メンタリングは、グループに分かれ行われました。メンターは、Vision Hackerによるクイックなピッチと事前に提出共有された資料を元にメンタリングを行いましたが、連投されるシャープな質問と、得た回答の情報分析と判断の速さには、目を見張るものがありました。Vision Hackerの回答を受け、その思考で行き着く結末を見極めた上で、目標との乖離や矛盾を瞬時に指摘する、といった具合で、Vision Hackerたちは、これまで取り組んで来たことを根底から再思考させられるような時間となっているようでした。

★厳しくシャープな指摘の連続で高速回転する脳内
例えば、「資金調達の方法を得たい」と相談するVision Hackerに向けて、小手先のテクニックではなく、問題の原因となっている人たちに、関心を持ってもらうための方法は今のままで本当に良いのか?と助言。それは、事業の取り組みそのものの見直しであり、事業を始める以前の状態にまで引き戻される感覚に陥ったであろうものでした。

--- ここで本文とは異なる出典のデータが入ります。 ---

(** * StackTraceAnalyzer: a shallow embedding of the analysis core

    The development follows the TypeScript sources:
    - [Js]               the string, regular-expression, date and sorting
                         primitives of the host language the code relies on;
    - [GitAdvanced]      [extractPRNumber], [getPRUrl];
    - [StackTraceParser] [deduplicateEntries];
    - [FileFinder]       [calculateNamespaceScore], [findSourceFile],
                         [findMethodLineRange];
    - [GitBlameRefined]  [analyzeBlameResults];
    - [RegexProps], [FileProps], [BlameProps]  the notions in which the
                         properties are stated, with the sample inputs.

    Modelling conventions.  A string is a sequence of 8-bit code units
    (Rocq's [string]); numbers that the code only uses as integers are [Z]
    or [nat]; [undefined]/[null] is [None].  A promise that resolves with [v]
    is [Returned v], one that rejects is [Thrown].  External tools (the
    shell, the file system, the clock, the time zone) are parameters. *)

From Stdlib Require Import ZArith Lia Ascii String List Bool Sorting.Sorted Permutation.
From stdpp Require Import base list strings gmap pretty.

Local Open Scope Z_scope.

また、別のメンタリングでは、「実は、自分はビジョンを立てる意味が分からず、それがコンプレックスだった」という告白をしたVision Hackerもいました。しかし、この衝撃発言にも怯むこと無く、間髪入れずに、「なぜ、ビジョンが無いのだと思いますか?」と問いかけ、黙するVision Hackerに、「それは、満足しているからでしょう?目標を大きくする必要など、無いのではないか?つまり、目標セットが間違っている」と、まさに目から鱗の指摘をされ、それまで曇っていたVision Hackerの表情が一気に明るくなった、ということもありました。
また、課題を掲げながらも、行動が伴っていなかったVision Hackerへは、「創業者は一番の営業マン」として動かなければならないのに、長期にわたり動けていない現状は、課題をとらえられてないからだ、と厳しく指摘。
更に、「何を実現したいか?」の問いに「対象者の安心感を増やしたい」と回答したVision Hackerへは、「それはミッションであり事業ではない。君のポエムだ」と一刀両断。
一見、容赦ないように聞こえるメンタリングでも、実は、Vision Hackerのキャリアや年齢を踏まえた上で、違うステージの言葉が選ばれているという高度な配慮に基づいて行われていることに驚かされます。
★宣言ピッチ
怒涛のメンタリングを終えると、指摘や助言からの気づきと課題を踏まえ、12月に迎える中間セッションまでの重点テーマ・目標、実行計画を数値・定量化させた「宣言ピッチ」を全員の前で一人ずつ発表しました。


★実体験に基づいた愛ある〆の言葉
主催者を代表して葉田氏より、Vision Hackerたちへ〆の言葉が贈られました。
葉田氏「とても厳しいことを言ったと思う。でも、それは、関わる人たちを不幸にしないためにも、そして、サービスを届けたいと思う人たちにちゃんと届けられるようにしたいと思うからこそ言ったこと。結果がすべてだし、結果が出せないと馬鹿にされて、大切な人を守れなくなるんです。自分がずっとそうだったから痛感していること。これからみなさん、ピボットも何度もすると思う。今までやってきたことを疑うことは辛いことだが、疑うべきだし、やるか、やめるかしかない。自己満足のために人の命に関わることをすべきではないから」
◆おわりに
一泊二日という短くも極めて濃い時間を過ごし、明らかに前日と異なる面持ちになったVision Hackerたちが、そこには居ました。その顔は、〝期待に夢膨らむ〟と言えるものばかりではなく、困惑と悔しさの入り混じった表情を浮かべる方の方が多かったようにも見受けられました。方向は様々でも、VHAに参加したからこそ生まれたエネルギーであり、中間セッションまでに如何にトライ&エラーで実証し、キックオフセッションで受けた衝撃を昇華させられるか、新たな表情の仲間たちとの再会に乞うご期待です!